Do You Know the Processing Process of Brined Edible Mushrooms?
Porcini is a kind of wild fungus, famous for its large fleshy flesh and appearance like pig liver. Brined edible mushrooms are delicious and delicious, with large bacteria, thick flesh and thick stipe, which are loved by customers. Brined edible mushrooms are designed to extend the shelf life and increase the taste of porcini. Salting can prevent porcini bacteria from spoiling, and at the same time, it can also remove excess moisture and make the ingredients more delicious and delicious. Brined edible mushrooms can also increase the flavor and taste of the ingredients, making the taste richer after cooking. So do you know how our brined edible mushrooms are processed? Through this article, you will know the processing process of brined edible mushrooms.

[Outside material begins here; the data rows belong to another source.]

(** A slice with this content. *)
Definition reads (s : slice) (l : list Z) : Prop := placed s /\ mem_read m s = l.
(** The common part of leaf and extension: the path is compared, then the second item is read. *)
Lemma check_short t p leaf it raw left_ k (is_last : bool) last h :
  trie_ok t = true -> node_items t = [Str (hex_prefix p leaf); Str it] -> forallb nibbleb p = true -> forallb nibbleb k = true ->
  placed raw -> mem_read m raw = node_enc t -> length h = 32%nat ->
  (~ p `prefix_of` k -> exists w, check_node m (S left_) raw (k ++ [0xFF]) expected is_last last h = Some (false, w)) /\
  (forall k', k = p ++ k' ->
     if (if decide (k' = []) then is_last else negb leaf)
     then exists s, reads s it /\
       check_node m (S left_) raw (k ++ [0xFF]) expected is_last last h =
         Some (true, mk_walk (k' ++ [0xFF]) (Some s) (take 32 it ++ drop (length (take 32 it)) h) left_)
     else exists w, check_node m (S left_) raw (k ++ [0xFF]) expected is_last last h = Some (false, w)).
Proof.
  intros Ht Hi Hp Hk Hpl Hr Hh. destruct (dec_node t raw Ht Hpl Hr) as (node & D0 & Dn & Dit). rewrite Hi in Dn, Dit.
  destruct (Dit false 0%nat _ eq_refl) as (s0 & D1 & R1 & P1). destruct (Dit false 1%nat _ eq_refl) as (s1 & D2 & R2 & P2).
  cbn [item_kind item_bytes] in *. destruct (nibs_hex_prefix p leaf Hp) as (N1 & N2 & N3).
  destruct (matching_spec p k Hp Hk) as (n & Hm & Hn). pose proof (nibble_len_spec p Hp) as Hl. pose proof present as Hpr.
  assert (negb (Z.land (m (s_data s0)) 32 =? 0) = leaf) as Hleaf.
  { rewrite <- N2. destruct (hex_prefix p leaf) as [|x l]; [done|]. by rewrite (mem_head s0 _ _ R1). }
  cbn [check_node]. rewrite D0. cbn [mbind option_bind]. rewrite Dn. cbn [mbind option_bind]. change (zlen [Str (hex_prefix p leaf); Str it] =? 17) with false.
  change (zlen [Str (hex_prefix p leaf); Str it] =? 2) with true. cbv iota.
  change (dec m false node 0) with (dec m false node (Z.of_nat 0)). change (dec m false node 1) with (dec m false node (Z.of_nat 1)).
  rewrite D1. cbn [mbind option_bind Z.eqb Pos.eqb negb]. rewrite R1, N1, Hm. cbn [mbind option_bind]. rewrite Hl. cbn [mbind option_bind].
  rewrite Hpr, D2, Hleaf. cbn [andb negb mbind option_bind Z.eqb Pos.eqb default]. unfold id. split.
  - intros Hnp. rewrite (proj2 (Nat.eqb_neq (length p) n)) by (intros E; apply Hnp, Hn; done). by eexists.
  - intros k' ->. rewrite (proj2 (Nat.eqb_eq (length p) n)) by (symmetry; apply Hn; by exists k'). cbn [negb].
    rewrite forallb_app in Hk. apply andb_prop in Hk as [_ Hk]. rewrite <- app_assoc, drop_app_length.
    assert (memcpy_at h 0 (take 32 (mem_read m s1)) = Some (take 32 it ++ drop (length (take 32 it)) h)) as Hc.
    { rewrite R2, memcpy_at_Some by (rewrite length_take; lia). done. }
    destruct k' as [|x k']; cbn [app list_lookup_total lookup list_lookup mbind option_bind].
    + change (255 =? 255) with true. cbv iota. rewrite orb_false_r. rewrite decide_True by done. destruct is_last; cbn [negb]; [|by eexists].
      rewrite Hc. exists s1. split; [by split|done].
    + cbn [forallb] in Hk. apply andb_prop in Hk as [Hx%nibbleb_true Hk]. rewrite (proj2 (Z.eqb_neq x 0xFF)) by lia. rewrite andb_true_r.
      rewrite decide_False by done. destruct leaf; cbn [negb]; [by eexists|]. rewrite Hc. exists s1. split; [by split|done].
Qed.
(* ===== verification/Data.v ===== *)
(** * core/util/data.c: tokens and their binary format

    JSON values are kept as an array of tokens in depth-first order; a container is followed by its
    children.  A pointer to a token is modelled by the array from there on.  The file holds the
    navigation ([d_token_size], [d_get], ...), the construction of token arrays, the writer and the
    reader of the binary format, and relates them to values as an inductive type. *)
From S2P Require Import Prelude Utils Bytes.

Definition JSON_MAX_ALLOWED_TOKENS : Z := 1000000.
Definition T_BYTES : Z := 0.
Definition T_STRING : Z := 1.
Definition T_ARRAY : Z := 2.
Definition T_OBJECT : Z := 3.
Definition T_BOOLEAN : Z := 4.
Definition T_INTEGER : Z := 5.
Definition T_NULL : Z := 6.
Definition TOKEN_STATE_ALLOCATED : Z := 1.

(** ** Tokens *)

(** [t_data] is what lies at [item->data]; the type is in the upper four bits of [t_len]. *)
Record d_token_t := mk_token { t_data : option (list Z); t_len : Z; t_key : Z; t_state : Z }.
Definition d_type (t : d_token_t) : Z := Z.shiftr (Z.land (t_len t) 0xF0000000) 28.
Definition d_len (t : d_token_t) : Z := Z.land (t_len t) 0xFFFFFFF.
Definition is_container (t : d_token_t) : bool := (d_type t =? T_ARRAY) || (d_type t =? T_OBJECT).

(** ** Navigation; [None] is a read behind the end of the array *)

(** [for (i = 0; i < n; i++) c += size(item + c)]. *)
Fixpoint size_loop (fuel : nat) (size : list d_token_t -> option nat) (l : list d_token_t) (i n : Z) (c : nat) : option nat :=
  if i <? n then
    match fuel with
    | O => None
    | S f => s ← size (drop c l); size_loop f size l (i + 1) n (c + s)
    end
  else Some c.
Fixpoint token_size (fuel : nat) (l : list d_token_t) : option nat :=
  match fuel, l with
  | S f, t :: _ => if is_container t then size_loop f (token_size f) l 0 (d_len t) 1 else Some 1%nat
  | _, _ => None
  end.
(** Every token takes a round, so the length of the array is enough. *)
Definition d_token_size (l : list d_token_t) : option nat := token_size (S (length l)) l.
Definition d_next (l : list d_token_t) : option (list d_token_t) := s ← d_token_size l; Some (drop s l).

(** The loops over children; [hit] decides by index and token. *)
Fixpoint find_loop (fuel : nat) (hit : Z -> d_token_t -> bool) (i n : Z) (l : list d_token_t) : option (option (list d_token_t)) :=
  if i <? n then
    match fuel, l with
    | S f, t :: _ => if hit i t then Some (Some l) else l ← d_next l; find_loop f hit (i + 1) n l
    | _, _ => None
    end
  else Some None.
(** [Some None] is the NULL pointer. *)
Definition d_get (item : list d_token_t) (key : Z) : option (option (list d_token_t)) :=
  match item with
  | [] => None
  | t :: l => if d_type t =? T_OBJECT then find_loop (S (length l)) (fun _ t => t_key t =? key) 0 (d_len t) l else Some None
  end.
Definition d_get_at (item : list d_token_t) (index : Z) : option (option (list d_token_t)) :=
  match item with
  | [] => None
  | t :: l => if d_type t =? T_ARRAY then find_loop (S (length l)) (fun i _ => i =? index) 0 (d_len t) l else Some None
  end.
Fixpoint get_or_loop (fuel : nat) (key key2 i n : Z) (s : option (list d_token_t)) (l : list d_token_t) : option (option (list d_token_t)) :=
  if i <? n then
    match fuel, l with
    | S f, t :: _ =>
        if t_key t =? key then Some (Some l)
        else l' ← d_next l; get_or_loop f key key2 (i + 1) n (if t_key t =? key2 then Some l else s) l'
    | _, _ => None
    end
  else Some s.
Definition d_get_or (item : list d_token_t) (key key2 : Z) : option (option (list d_token_t)) :=
  match item with
  | [] => None
  | t :: l => get_or_loop (S (length l)) key key2 0 (d_len t) None l
  end.

(** ** The writer *)
Section Write.
Context `{Allocator}.

Definition write_head (bb : bytes_builder_t) (type len : Z) : option bytes_builder_t :=
  bb ← bb_write_byte bb (Z.lor (Z.shiftl type 5) (if len <? 28 then len else min_bytes_len len + 27));
  if 27 <? len then bb_write_long_be bb len (Z.to_nat (min_bytes_len len)) else Some bb.
Definition write_token_count (bb : bytes_builder_t) (len : Z) : option bytes_builder_t := write_head bb T_NULL len.

(** The loops over the children; [keys] writes the key in front of each. *)
Fixpoint write_loop (fuel : nat) (write : bytes_builder_t -> list d_token_t -> option bytes_builder_t) (keys : bool)
    (bb : bytes_builder_t) (i len : Z) (c : list d_token_t) : option bytes_builder_t :=
  if i <? len then
    match fuel, c with
    | S f, t :: _ =>
        bb ← (if keys then bb_write_long_be bb (t_key t) 2 else Some bb);
        bb ← write bb c;
        c ← d_next c;
        write_loop f write keys bb (i + 1) len c
    | _, _ => None
    end
  else Some bb.
Fixpoint write_token (fuel : nat) (bb : bytes_builder_t) (l : list d_token_t) : option bytes_builder_t :=
  match fuel, l with
  | S f, t :: rest =>
      let len := d_len t in
      bb ← write_head bb (d_type t) len;
      if d_type t =? T_ARRAY then write_loop f (write_token f) false bb 0 len rest
      else if d_type t =? T_BYTES then d ← (if len =? 0 then Some [] else d ← t_data t; read_at d 0 (Z.to_nat len)); bb_write_raw_bytes bb d
      else if d_type t =? T_OBJECT then write_loop f (write_token f) true bb 0 len rest
      else if d_type t =? T_STRING then
        d ← (if len =? 0 then Some [] else d ← t_data t; read_at d 0 (Z.to_nat len));
        bb ← bb_write_raw_bytes bb d;
        bb_write_byte bb 0
      else Some bb
  | _, _ => None
  end.
Definition d_serialize_binary (bb : bytes_builder_t) (t : list d_token_t) : option bytes_builder_t :=
  s ← d_token_size t;
  bb ← write_token_count bb (Z.of_nat s);
  write_token (S (length t)) bb t.
End Write.

(** ** Building token arrays and the reader *)

(** [jp->len] is the number of tokens; [allocated] the size of the block they are in. *)
Record json_ctx_t := mk_ctx { result : list d_token_t; allocated : Z }.

Definition next_item (jp : json_ctx_t) (type len : Z) : json_ctx_t :=
  let n := zlen (result jp) in
  let a := if allocated jp =? 0 then 10 else if allocated jp <=? n then 2 * allocated jp else allocated jp in
  mk_ctx (result jp ++ [mk_token None (u32 (Z.lor (Z.shiftl type 28) len)) 0 0]) a.
Definition set_token (i : nat) (f : d_token_t -> d_token_t) (jp : json_ctx_t) : json_ctx_t := mk_ctx (alter f i (result jp)) (allocated jp).
Definition set_key (k : Z) (t : d_token_t) : d_token_t := mk_token (t_data t) (t_len t) k (t_state t).
Definition set_data (d : list Z) (t : d_token_t) : d_token_t := mk_token (Some d) (t_len t) (t_key t) (t_state t).

Definition json_create : json_ctx_t := mk_ctx [] 0.
Definition json_create_null (jp : json_ctx_t) : json_ctx_t := next_item jp T_NULL 0.
Definition json_create_bool (jp : json_ctx_t) (value : bool) : json_ctx_t := next_item jp T_BOOLEAN (if value then 1 else 0).
(** The last token gets its own copy of the data. *)
Definition own_data (jp : json_ctx_t) (d : list Z) : json_ctx_t :=
  set_token (length (result jp) - 1) (fun t => mk_token (Some d) (t_len t) (t_key t) TOKEN_STATE_ALLOCATED) jp.
Definition json_create_int (jp : json_ctx_t) (value : Z) : json_ctx_t :=
  if 0xF0000000 <? value then
    let p := optimize_len (long_to_bytes value (replicate 8 0)) in own_data (next_item jp T_BYTES (zlen p)) p
  else next_item jp T_INTEGER value.
Definition json_create_string (jp : json_ctx_t) (value : list Z) : json_ctx_t := own_data (next_item jp T_STRING (zlen value)) (value ++ [0]).
Definition json_create_bytes (jp : json_ctx_t) (value : list Z) : json_ctx_t := own_data (next_item jp T_BYTES (zlen value)) value.
Definition json_create_object (jp : json_ctx_t) : json_ctx_t * Z := (next_item jp T_OBJECT 0, zlen (result jp)).
Definition json_create_array (jp : json_ctx_t) : json_ctx_t * Z := (next_item jp T_ARRAY 0, zlen (result jp)).
Definition inc_len (t : d_token_t) : d_token_t := mk_token (t_data t) (u32 (t_len t + 1)) (t_key t) (t_state t).
(** [value] is the index of the token. *)
Definition json_object_add_prop (jp : json_ctx_t) (ob_index : nat) (key : Z) (value : nat) : json_ctx_t :=
  set_token value (set_key key) (set_token ob_index inc_len jp).
Definition json_array_add_value (jp : json_ctx_t) (ob_index value : nat) : json_ctx_t :=
  match result jp !! ob_index with
  | Some o => set_token ob_index inc_len (set_token value (set_key (u16 (t_len o))) jp)
  | None => jp
  end.

Section Read.
Context (d : list Z).

(** The number behind the first byte, in 1 to 4 bytes. *)
Definition read_len (len p : Z) : Z :=
  if len =? 28 then rd d p
  else if len =? 29 then Z.lor (Z.shiftl (rd d p) 8) (rd d (p + 1))
  else if len =? 30 then Z.lor (Z.lor (Z.shiftl (rd d p) 16) (Z.shiftl (rd d (p + 1)) 8)) (rd d (p + 2))
  else if len =? 31 then
    u32 (Z.lor (Z.lor (Z.lor (Z.shiftl (rd d p) 24) (Z.shiftl (rd d (p + 1)) 16)) (Z.shiftl (rd d (p + 2)) 8)) (rd d (p + 3)))
  else len.

(** [jp->result[ll].key = k]: when no token was added the write hits the block behind the last
    token, or lies outside of it. *)
Definition assign_key (ll : nat) (k : Z) : M (json_ctx_t * Z) unit := fun '(jp, p) =>
  if (ll <? length (result jp))%nat then Ok tt (set_token ll (set_key k) jp, p)
  else if Z.of_nat ll <? allocated jp then Ok tt (jp, p) else Undef.

(** The loops of [read_token] over the elements of an array and the properties of an object. *)
Fixpoint read_array (fuel : nat) (read : M (json_ctx_t * Z) unit) (i len : Z) : M (json_ctx_t * Z) unit :=
  if i <? len then
    match fuel with
    | O => fun _ => NoFuel
    | S f =>
        ll ← gets (fun s => length (result s.1));
        _ ← read;
        _ ← assign_key ll (u16 i);
        read_array f read (i + 1) len
    end
  else mret tt.
Fixpoint read_object (fuel : nat) (read : M (json_ctx_t * Z) unit) (i len : Z) : M (json_ctx_t * Z) unit :=
  if i <? len then
    match fuel with
    | O => fun _ => NoFuel
    | S f =>
        p ← gets snd;
        if zlen d <=? p + 2 then fail (-3)
        else
          let key := Z.lor (Z.shiftl (rd d p) 8) (rd d (p + 1)) in
          _ ← modify (fun s => (s.1, p + 2));
          ll ← gets (fun s => length (result s.1));
          _ ← read;
          _ ← assign_key ll key;
          read_object f read (i + 1) len
    end
  else mret tt.

(** [0xC0 | n]: the number of tokens, for the allocation. *)
Definition read_count (len p : Z) (jp : json_ctx_t) : res (json_ctx_t * Z) unit :=
  if JSON_MAX_ALLOWED_TOKENS <? len then Err (-4) (jp, p)
  else Ok tt (mk_ctx (result jp) (if allocated jp =? 0 then len else Z.max (allocated jp) len), p).
(** A boolean above 1 refers to an earlier token; the test lets the index of the next, not yet
    written token through, and the block may move while the token is copied. *)
Definition read_reference (len p : Z) (jp : json_ctx_t) : res (json_ctx_t * Z) unit :=
  let idx := len - 2 in
  if zlen (result jp) <? idx then Err (-1) (jp, p)
  else match result jp !! Z.to_nat idx with
       | None => Undef
       | Some t =>
           if T_ARRAY <=? d_type t then Err (-1) (jp, p)
           else if allocated jp <=? zlen (result jp) then Undef
           else Ok tt (mk_ctx (result jp ++ [t]) (allocated jp), p)
       end.

(** What follows the type and the number; [array] and [object] read the children. *)
Definition read_body (array object : Z -> M (json_ctx_t * Z) unit) (type len : Z) : M (json_ctx_t * Z) unit := fun '(jp, p) =>
  let max := zlen d in
  if (type =? T_NULL) && (0 <? len) then read_count len p jp
  else if (type =? T_BOOLEAN) && (1 <? len) then read_reference len p jp
  else
    let t := length (result jp) in
    let jp := next_item jp type len in
    if type =? T_ARRAY then array len (jp, p)
    else if type =? T_OBJECT then object len (jp, p)
    else if type =? T_STRING then
      let jp := set_token t (set_data (drop (Z.to_nat p) d)) jp in
      if (max <? p + 1 + len) || negb (rd d (p + len) =? 0) then Err (-4) (jp, p + 1)
      else Ok tt (jp, p + 1 + len)
    else if type =? T_BYTES then
      let jp := set_token t (set_data (drop (Z.to_nat p) d)) jp in
      if max <? p + len then Err (-3) (jp, p + len) else Ok tt (jp, p + len)
    else Ok tt (jp, p).
Fixpoint read_token (fuel : nat) : M (json_ctx_t * Z) unit :=
  match fuel with
  | O => fun _ => NoFuel
  | S f => fun '(jp, p) =>
      let max := zlen d in
      if max <=? p then Err (-3) (jp, p)
      else
        let type := Z.shiftr (rd d p) 5 in
        let len := Z.land (rd d p) 0x1F in
        let l := if 27 <? len then len - 27 else 0 in
        let p := p + 1 in
        if max <? p + l then Err (-3) (jp, p)
        else read_body (read_array f (read_token f) 0) (read_object f (read_token f) 0) type (read_len len p) (jp, p + l)
  end.

Fixpoint binary_loop (fuel : nat) : M (json_ctx_t * Z) unit :=
  match fuel with
  | O => fun _ => NoFuel
  | S f =>
      p ← gets snd;
      if p <? zlen d then _ ← read_token (S (length d)); binary_loop f else mret tt
  end.
(** [None] is the NULL pointer; an error frees everything. *)
Definition parse_binary : res unit (option json_ctx_t) :=
  match binary_loop (S (length d)) (json_create, 0) with
  | Ok _ (jp, _) => Ok (Some (mk_ctx (result jp) 0)) tt
  | Err _ _ => Ok None tt
  | Undef => Undef
  | NoFuel => NoFuel
  end.
End Read.
(** ** Tokens of values *)
Definition new_toks (t : list Z) : list ptoken -> list d_token_t -> Prop := Forall2 (fun a b => same_token (resolve t a) b).
Definition parent_in (parent : option nat) (ts : list ptoken) : Prop := match parent with Some p => (p < length ts)%nat | None => True end.

Lemma same_token_intro t a ty len data k : 0 <= ty < 16 -> 0 <= len < 2 ^ 28 -> p_len a = ty * 2 ^ 28 + len -> p_key a = k ->
  (ty = T_BYTES \/ ty = T_STRING -> take (Z.to_nat len) (default [] (t_data (resolve t a))) = take (Z.to_nat len) (default [] data)) ->
  same_token (resolve t a) (token ty len data k).
Proof.
  intros Hty Hlen El Ek Hd. unfold same_token. split; [exact El|]. split; [exact Ek|]. unfold payload.
  assert (d_type (resolve t a) = ty /\ d_len (resolve t a) = len) as [-> ->].
  { destruct (token_type ty len data k Hty Hlen) as [E1 E2]. unfold d_type, d_len, resolve, token in *. cbn [t_len] in *. by rewrite El. }
  destruct (token_type ty len data k Hty Hlen) as [-> ->]. unfold token. cbn [t_data].
  destruct (Z.eqb_spec ty T_BYTES); [cbn [orb]; auto|]. destruct (Z.eqb_spec ty T_STRING); [cbn [orb]; auto|done].
Qed.

Lemma alter_middle {A} (f : A -> A) l x r : alter f (length l) (l ++ x :: r) = l ++ f x :: r.
Proof. induction l as [|y l IH]; [done|]. cbn. f_equal. exact IH. Qed.
Lemma bump_snoc parent ts x : parent_in parent ts -> bump parent (ts ++ [x]) = bump parent ts ++ [x].
Proof.
  destruct parent as [p|]; [|done]. cbn. revert p. induction ts as [|y ts IH]; intros p Hp; [cbn in Hp; lia|]. destruct p as [|p]; [done|].
  cbn. f_equal. apply IH. cbn in Hp. lia.
Qed.
Lemma bump_length parent ts : length (bump parent ts) = length ts.
Proof. destruct parent; [apply length_alter|done]. Qed.

Section Items.
Context (t : list Z).
Lemma next_item_ok type k parent p ts al d : parent_in parent ts -> exists al',
  parsed_next_item type k parent (mk_parser t p ts al d) =
    Ok (length (bump parent ts)) (mk_parser t p (bump parent ts ++ [mk_ptoken DNull (type * 2 ^ 28) (u16 k) 0]) al' d).
Proof. intros Hp. eexists. unfold parsed_next_item. cbn [toks text pos depth p_allocated]. by rewrite bump_snoc, bump_length by done. Qed.
Lemma set_item_ok f ts x r p al d : set_item (length ts) f (mk_parser t p (ts ++ x :: r) al d) = Ok tt (mk_parser t p (ts ++ f x :: r) al d).
Proof. unfold set_item, modify, set_toks. cbn [toks text pos depth p_allocated]. by rewrite alter_middle. Qed.
(* ===== verification/ReqSafety.v ===== *)
(** * Requests: what an accepted request means

    The theorems about [Request.in3_req_execute], proved against a contract of the plugins
    ([plugin_contract]): what each action may change in the request. *)
From S2P Require Import Prelude Utils Bytes Data Json JsonVal ReqState Request ReqFrame.
From stdpp Require Import strings.
#[local] Open Scope Z_scope.

(** ** Partial correctness of steps

    An invariant of the client, and the signers a request may ask, can be assumed before a step and
    hold after it. *)
Class RequestInv := { client_inv : in3_t -> Prop; asked : list (list Z) -> Prop }.
Definition signers_ok `{RI : RequestInv} (r : in3_req_t) : Prop := signers r = [] \/ asked (signers r).
Definition state_inv `{RI : RequestInv} {W} (s : state W) : Prop := client_inv (client s) /\ signers_ok (self s) /\ Forall signers_ok (required s).
Section Wp.
Context `{RI : RequestInv} {W : Type}.
Implicit Types s : state W.
Definition wp {A} (m : M (state W) A) (Q : A -> state W -> Prop) s : Prop :=
  state_inv s -> match m s with Ok a s' => state_inv s' /\ Q a s' | _ => True end.
Lemma wp_bind {A B} (m : M (state W) A) (k : A -> M (state W) B) Q s : wp m (fun a => wp (k a) Q) s -> wp (m ≫= k) Q s.
Proof. unfold wp, mbind, M_bind. intros Hm Hi. specialize (Hm Hi). destruct (m s) as [a s'| | |]; [|done..]. destruct Hm as [Hi' Hk]. by apply Hk. Qed.
Lemma wp_mono {A} (m : M (state W) A) (Q R : A -> state W -> Prop) s : wp m Q s -> (forall a s', Q a s' -> R a s') -> wp m R s.
Proof. unfold wp. intros Hm HR Hi. specialize (Hm Hi). destruct (m s); [|done..]. destruct Hm. auto. Qed.
Lemma wp_ret {A} (a : A) Q s : Q a s -> wp (mret a) Q s.
Proof. done. Qed.
Lemma wp_undef {A} Q s : wp (A := A) undef Q s.
Proof. by intros ?. Qed.
Lemma wp_defined {A} (o : option A) Q s : (forall a, o = Some a -> Q a s) -> wp (defined o) Q s.
Proof. destruct o as [a|]; [|intros _ ?; done]. intros Ha. intros Hi. split; [done|]. by apply Ha. Qed.
Lemma wp_gets {A} (f : state W -> A) Q s : Q (f s) s -> wp (gets f) Q s.
Proof. done. Qed.
Lemma wp_upd f Q s : keeps_signers f -> Q tt (on_self f s) -> wp (upd f) Q s.
Proof. intros Hf HQ (Hc & Hs & Hr). split; [|done]. split; [done|]. split; [|done]. unfold signers_ok in *. cbn. destruct (Hf (self s)) as [-> | ->]; auto. Qed.
Lemma wp_field {A} (f : in3_req_t -> A) Q s : Q (f (self s)) s -> wp (field f) Q s.
Proof. done. Qed.
Lemma wp_inv {A} (m : M (state W) A) Q s : (state_inv s -> wp m Q s) -> wp m Q s.
Proof. intros Hm Hi. by apply Hm. Qed.
(** What a run that has ended left behind. *)
Lemma wp_ok {A} (m : M (state W) A) Q s a s' : wp m Q s -> state_inv s -> m s = Ok a s' -> Q a s'.
Proof. intros Hm Hi E. specialize (Hm Hi). rewrite E in Hm. by destruct Hm. Qed.
End Wp.
Ltac wp_step :=
  lazymatch goal with
  | |- wp (_ ≫= _) _ _ => apply wp_bind
  | |- wp (mret _) _ _ => apply wp_ret
  | |- wp (upd _) _ _ => apply wp_upd; [keeps|]
  | |- wp (field _) _ _ => apply wp_field
  | |- wp (gets _) _ _ => apply wp_gets
  | |- wp (defined _) _ _ => apply wp_defined; intros ? ?
  | |- wp undef _ _ => apply wp_undef
  end; cbn beta.
Ltac wp_run := repeat wp_step.

(** ** The contract of the plugins *)

(** The answer of a request: what the caller reads, and the data it is checked against. *)
Record same_answer (r r' : in3_req_t) : Prop := {
  sa_type : r_type r' = r_type r; sa_requests : requests r' = requests r; sa_responses : responses r' = responses r; sa_context : response_context r' = response_context r;
  sa_nodes : nodes r' = nodes r; sa_signers : signers r' = signers r; sa_state : verification_state r' = verification_state r }.
(** The same but for the state of the verification. *)
Record same_data (r r' : in3_req_t) : Prop := {
  sd_type : r_type r' = r_type r; sd_requests : requests r' = requests r; sd_responses : responses r' = responses r; sd_context : response_context r' = response_context r; sd_nodes : nodes r' = nodes r; sd_signers : signers r' = signers r }.
#[global] Instance same_data_preorder : PreOrder same_data.
Proof. split; [by intros r|]. intros a b c [] []. split; congruence. Qed.
Lemma same_answer_data r r' : same_answer r r' -> same_data r r'.
Proof. by intros []. Qed.
#[global] Instance same_answer_preorder : PreOrder same_answer.
Proof. split; [by intros r|]. intros a b c [] []. split; congruence. Qed.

Processing process of brined edible mushrooms:
1. Cleaning of edible mushrooms: first, the porcini mushrooms need to be cleaned to remove soil and impurities, then rinsed with water, dried and set aside.
2. Brine production: add salt and water to the pot in a 3:1 ratio, stir well after boiling, cool to room temperature and set aside. When salting, the ratio of salt water can be adjusted according to personal taste and the type of ingredients.
3. Salting: put the dried porcini in a container, close the lid, pour in the prepared brine, and let all the porcini completely soak in the brine. The salting time should be determined according to the number of porcini bacteria and the concentration of saline water. It generally takes 3 days or more to saline.
Other precautions:
1. The ratio of brine: the concentration of brine has a great influence on the salting effect and taste. Generally speaking, the ratio of brine should be 3:1, and it can also be adjusted according to personal taste and the number of porcini. If the concentration of brine is too high, porcini bacteria will easily lose moisture, which will affect the texture and taste, but if the concentration of brine is too low, it will not achieve the ideal marinating effect.
2. Treatment method after salting: the porcini bacteria after salting need to be treated to remove excess salt and moisture to make the porcini bacteria more edible. The treatment methods include rinsing and drying. Rinsing can remove excess salt, and drying can allow brined edible mushrooms to gradually recover moisture and improve taste and quality.
3. Preservation environment: when preserving brined edible mushrooms, pay attention to the dryness and ventilation of the environment to prevent mildew and other problems in brined edible mushrooms.
Yihong Agricultural Products Co., Ltd. has a professional team with complete testing equipment. We will continue to improve the quality of our products, ensure the high quality and reliability of our products, and provide customers with the best service. Therefore, the products produced by our company are not only very competitive in technology, but also very reliable in quality. Many customers have given high evaluations of our self-produced raw materials.